For those who don’t know the tool: Comp is an early node-based compositing application for Windows and Apple silicon, by Senior Lighting Artist Yuri Radaev. It combines CPU-based image processing with an optional network worker for AI-assisted segmentation and mask refinement.
A new compositor appears
Comp v0.1.1 is now available as a public alpha (GitHub) for Windows x64 and macOS arm64. The application has been developed as a personal project for more than a year and a half and is now being opened to the VFX community for testing and feedback. A Linux version is planned after the current builds reach a stable MVP.

The space occupied almost entirely by Nuke for the better part of a decade has become considerably livelier. Autograph, Silhouette, Fusion and the still very much alive Flame give artists more options than they had a few years ago. Now Comp is entering from the side. Maybe Foundry needs to up its game.
CPU compositing and a separate AI worker
Compositing operations currently run on the CPU. GPU acceleration is limited to drawing images in the viewer while the developer evaluates possible backends for GPU compositing. An optional Comp AI Worker Service runs separately from the main application and processes queued requests locally or across a network. Its current modules provide rough image segmentation using SAM3 and mask-edge refinement using MatAnyone2. The service supports CPU, CUDA and Apple MPS targets, although transferring frames across a network may cost more time than the processing itself.
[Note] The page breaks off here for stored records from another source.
(** X10: the stacks do not check the single-linkage contract.  When a
    node [x] linked into stack [s1] is pushed onto another stack [s2],
    [s2] takes it as its top over its old nodes, and the traversal of
    [s1] no longer continues from [x] into the nodes [s1] held below it
    but into the old nodes of [s2]; the [count] of [s1] is not adjusted. *)
Theorem push_node_of_other_stack (h : heap) (s1 s2 : Stack) (pre suf ms : list loc)
    (x : loc) :
  chain h (top s1) (pre ++ x :: suf) → chain h (top s2) ms → x ∉ ms →
  let st := stackPush h s2 x in
  chain st.1 (top st.2) (x :: ms)
  ∧ chain st.1 (top s1) (pre ++ x :: ms)
  ∧ ∀ fuel, length (pre ++ x :: ms) < fuel →
      collect fuel st.1 (stackIterator s1) = Some (pre ++ x :: ms).
Proof.
  intros Hc1 Hc2 Hx st.
  assert (Hst : chain st.1 (top st.2) (x :: ms)) by by apply stackPush_chain.
  assert (Hpre : x ∉ pre).
  { apply chain_NoDup in Hc1. apply NoDup_app in Hc1 as (_ & Hdisj & _).
    intros Hin. apply (Hdisj x Hin), list_elem_of_here. }
  assert (Hs1 : chain st.1 (top s1) (pre ++ x :: ms)).
  { apply segment_chain. eapply segment_app; [|by apply segment_chain, Hst].
    eapply segment_frame; [by eapply chain_prefix_segment|].
    intros y Hy. apply get_set_parent_ne. by intros ->. }
  split; [done|]. split; [done|]. intros fuel Hfuel.
  apply collect_chain; [by rewrite entry_iterator | done].
Qed.

(** X10 on [three_nodes]: node 2, the top of the stack 2 over 1, is
    pushed onto the stack that holds node 3; the first stack now runs
    from 2 into 3 and has lost node 1. *)
Lemma push_node_of_other_stack_witness :
  let st := stackPush three_nodes {| top := Some 3%positive; count := 1 |} 2%positive in
  chain st.1 (top st.2) [2; 3]%positive
  ∧ chain st.1 (Some 2%positive) ([] ++ [2; 3]%positive)
  ∧ ∀ fuel, length ([] ++ [2; 3]%positive) < fuel →
      collect fuel st.1 (stackIterator {| top := Some 2%positive; count := 2 |})
      = Some ([] ++ [2; 3]%positive).
Proof.
  apply (push_node_of_other_stack three_nodes
           {| top := Some 2%positive; count := 2 |}
           {| top := Some 3%positive; count := 1 |}
           [] [1%positive] [3%positive] 2%positive).
  - exact (chain_link three_nodes 2%positive [1%positive]
             (chain_link three_nodes 1%positive [] (chain_end three_nodes))).
  - exact (chain_link three_nodes 3%positive [] (chain_end three_nodes)).
  - compute_done.
Defined.

(** ** stackNodeCreate *)

(** X11: [stackNodeCreate] returns an object that was not in the store,
    with an empty [parent], and touches no other object; pushing it onto
    a stack whose linked nodes are all objects of the store therefore
    keeps the parent chain well formed, one node longer. *)
Theorem stackNodeCreate_fresh (h : heap) :
  let nh := stackNodeCreate h in
  h !! nh.1 = None
  ∧ get_parent nh.2 nh.1 = sentinel
  ∧ (∀ m, m ≠ nh.1 → nh.2 !! m = h !! m)
  ∧ ∀ s ns, chain h (top s) ns → (∀ x, x ∈ ns → is_Some (h !! x)) →
      chain (stackPush nh.2 s nh.1).1 (top (stackPush nh.2 s nh.1).2) (nh.1 :: ns).
Proof.
  intros nh.
  assert (Hfresh : h !! nh.1 = None).
  { apply not_elem_of_dom. unfold nh, stackNodeCreate. cbn [fst]. apply is_fresh. }
  split; [done|]. split; [|split].
  - unfold nh, stackNodeCreate, get_parent. cbn [fst snd]. by rewrite lookup_insert_eq.
  - intros m Hm. unfold nh, stackNodeCreate. cbn [fst snd]. by rewrite lookup_insert_ne.
  - intros s ns Hc Hdom.
    assert (Hnew : nh.1 ∉ ns).
    { intros Hin. destruct (Hdom _ Hin) as [? Hsome]. congruence. }
    apply stackPush_chain; [|done].
    eapply chain_frame; [exact Hc|]. intros x Hx. unfold get_parent.
    unfold nh at 1, stackNodeCreate. cbn [snd]. rewrite lookup_insert_ne; [done|].
    by intros <-.
Qed.

(** ** stackQuery with several predicates *)

(** X12: the predicates of [stackQuery] act as a conjunction: on a stack
    whose parent chain ends at the sentinel, querying with the predicates
    [fn] followed by [gn] gives the intersection of the two separate
    queries, and the order of the two groups does not matter. *)
Theorem stackQuery_app (h : heap) (s : Stack) (ns : list loc)
    (fn gn : list (loc → bool)) (fuel : nat) :
  chain h (top s) ns → length ns < fuel →
  ∃ rf rg,
    stackQuery fuel h s fn = Some rf
    ∧ stackQuery fuel h s gn = Some rg
    ∧ stackQuery fuel h s (fn ++ gn) = Some (rf ∩ rg)
    ∧ stackQuery fuel h s (gn ++ fn) = Some (rf ∩ rg).
Proof.
  intros Hc Hfuel.
  assert (Hq : ∀ kn, ∃ r, stackQuery fuel h s kn = Some r
                          ∧ ∀ x, x ∈ r ↔ x ∈ ns ∧ ∀ f, f ∈ kn → f x = true).
  { intros kn.
    destruct (stackQuery_loop_chain h kn ns fuel (stackIterator s) ∅) as (r & Hrun & Hr);
      [by rewrite entry_iterator | done |].
    exists r. split; [done|]. intros x.
    rewrite Hr, query_inner_all, elem_of_empty. tauto. }
  destruct (Hq fn) as (rf & Hrf & Hf). destruct (Hq gn) as (rg & Hrg & Hg).
  destruct (Hq (fn ++ gn)) as (r1 & Hr1 & H1).
  destruct (Hq (gn ++ fn)) as (r2 & Hr2 & H2).
  exists rf, rg. split; [done|]. split; [done|].
  rewrite Hr1, Hr2. split; f_equal; apply set_eq; intros x;
    rewrite elem_of_intersection, Hf, Hg.
  - rewrite H1. split.
    + intros [Hx Hall].
      split; (split; [done|]); intros f Hin; apply Hall, elem_of_app; auto.
    + intros [[Hx Ha] [_ Hb]]. split; [done|].
      intros f [Hin|Hin]%elem_of_app; auto.
  - rewrite H2. split.
    + intros [Hx Hall].
      split; (split; [done|]); intros f Hin; apply Hall, elem_of_app; auto.
    + intros [[Hx Ha] [_ Hb]]. split; [done|].
      intros f [Hin|Hin]%elem_of_app; auto.
Qed.

Lemma stackQuery_app_witness :
  ∃ rf rg,
    stackQuery 3 two_linked {| top := Some 2%positive; count := 2 |}
      [λ n, Pos.leb n 1] = Some rf
    ∧ stackQuery 3 two_linked {| top := Some 2%positive; count := 2 |}
        [λ n, Pos.leb 2 n] = Some rg
    ∧ stackQuery 3 two_linked {| top := Some 2%positive; count := 2 |}
        ([λ n, Pos.leb n 1] ++ [λ n, Pos.leb 2 n]) = Some (rf ∩ rg)
    ∧ stackQuery 3 two_linked {| top := Some 2%positive; count := 2 |}
        ([λ n, Pos.leb 2 n] ++ [λ n, Pos.leb n 1]) = Some (rf ∩ rg).
Proof.
  apply (stackQuery_app two_linked {| top := Some 2%positive; count := 2 |}
           [2; 1]%positive [λ n, Pos.leb n 1] [λ n, Pos.leb 2 n] 3).
  - exact (chain_link two_linked 2%positive [1%positive]
             (chain_link two_linked 1%positive [] (chain_end two_linked))).
  - simpl. lia.
Defined.


Lemma stackNodeCreate_fresh_witness :
  let nh := stackNodeCreate two_linked in
  chain (stackPush nh.2 {| top := Some 2%positive; count := 2 |} nh.1).1
        (top (stackPush nh.2 {| top := Some 2%positive; count := 2 |} nh.1).2)
        (nh.1 :: [2; 1]%positive).
Proof.
  apply (proj2 (proj2 (proj2 (stackNodeCreate_fresh two_linked)))
           {| top := Some 2%positive; count := 2 |} [2; 1]%positive).
  - exact (chain_link two_linked 2%positive [1%positive]
             (chain_link two_linked 1%positive [] (chain_end two_linked))).
  - intros x [->|[->|[]%elem_of_nil]%elem_of_cons]%elem_of_cons; by eexists.
Defined.

(** ** Depth, position and count *)

Lemma stackDepth_at h v ns i x fuel :
  chain h v ns → ns !! i = Some x → length ns ≤ fuel →
  stackDepth fuel h x = Some (Z.of_nat (length ns) - 1 - Z.of_nat i)%Z.
Proof.
  intros Hc Hi Hfuel. pose proof (lookup_lt_Some _ _ _ Hi) as Hlt.
  rewrite <- (take_drop_middle ns i x Hi) in Hc.
  apply chain_above, chain_tail in Hc.
  rewrite (stackDepth_chain h x _ fuel Hc); rewrite length_drop; [|lia].
  f_equal. lia.
Qed.

(** X13: on a stack whose parent chain [ns] ends at the sentinel, the
    node at position [i] from the top has depth [length ns - 1 - i]: the
    top has depth [length ns - 1] and the bottom depth 0.  Pushing a node
    that is not linked gives that node the depth [length ns] and changes
    the depth of no node already linked. *)
Theorem stackDepth_position (h : heap) (s : Stack) (ns : list loc) (fuel : nat) :
  chain h (top s) ns → length ns < fuel →
  (∀ i x, ns !! i = Some x →
     stackDepth fuel h x = Some (Z.of_nat (length ns) - 1 - Z.of_nat i)%Z)
  ∧ (∀ node, node ∉ ns →
       let st := stackPush h s node in
       stackDepth fuel st.1 node = Some (Z.of_nat (length ns))
       ∧ ∀ i x, ns !! i = Some x → stackDepth fuel st.1 x = stackDepth fuel h x).
Proof.
  intros Hc Hfuel. split.
  - intros i x Hi. apply (stackDepth_at h (top s) ns); [done | done | lia].
  - intros node Hnew st.
    pose proof (stackPush_chain h s node ns Hc Hnew) as Hc'. fold st in Hc'.
    split.
    + rewrite (stackDepth_at st.1 _ (node :: ns) 0 node fuel Hc'); [|done|simpl; lia].
      f_equal. simpl length. lia.
    + intros i x Hi.
      rewrite (stackDepth_at st.1 _ (node :: ns) (S i) x fuel Hc'); [|done|simpl; lia].
      rewrite (stackDepth_at h _ ns i x fuel Hc); [|done|lia].
      f_equal. simpl length. lia.
Qed.

Lemma stackDepth_position_witness :
  (∀ i x, [2; 1]%positive !! i = Some x →
     stackDepth 3 two_linked x = Some (Z.of_nat 2 - 1 - Z.of_nat i)%Z)
  ∧ (∀ node, node ∉ [2; 1]%positive →
       let st := stackPush two_linked {| top := Some 2%positive; count := 2 |} node in
       stackDepth 3 st.1 node = Some (Z.of_nat 2)
       ∧ ∀ i x, [2; 1]%positive !! i = Some x →
           stackDepth 3 st.1 x = stackDepth 3 two_linked x).
Proof.
  apply (stackDepth_position two_linked {| top := Some 2%positive; count := 2 |}
           [2; 1]%positive 3).
  - exact (chain_link two_linked 2%positive [1%positive]
             (chain_link two_linked 1%positive [] (chain_end two_linked))).
  - simpl. lia.
Defined.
Separating inference from the compositor should help isolate crashes and workload requirements. It also allows artists to continue editing while a queued AI task runs. The trade-off is a more involved setup, including separately downloaded model weights and substantial memory requirements.
This is the useful part of an alpha
This is the point at which compositors can influence the development of a tool they may eventually use, unlike stuff from the Foundry. Download it, break it, report what happened and request the feature you actually need. During an early alpha, there is at least a realistic chance that useful professional feedback will become part of the application instead of disappearing into a product-management spreadsheet.

The published roadmap starts with collecting feedback and fixing bugs before a second alpha, a Linux reference build and eventually GPU rendering. The direction and development pace are explicitly open to community input.


Test it, but keep it out of production
The developer warns that Comp is at a very early stage and may contain critical bugs and security vulnerabilities. The Windows package is also unsigned, so the operating system may block it until the user explicitly allows it to run.
If your studio has already moved its production pipeline to this alpha and everything seems fine, something is probably wrong with your studio.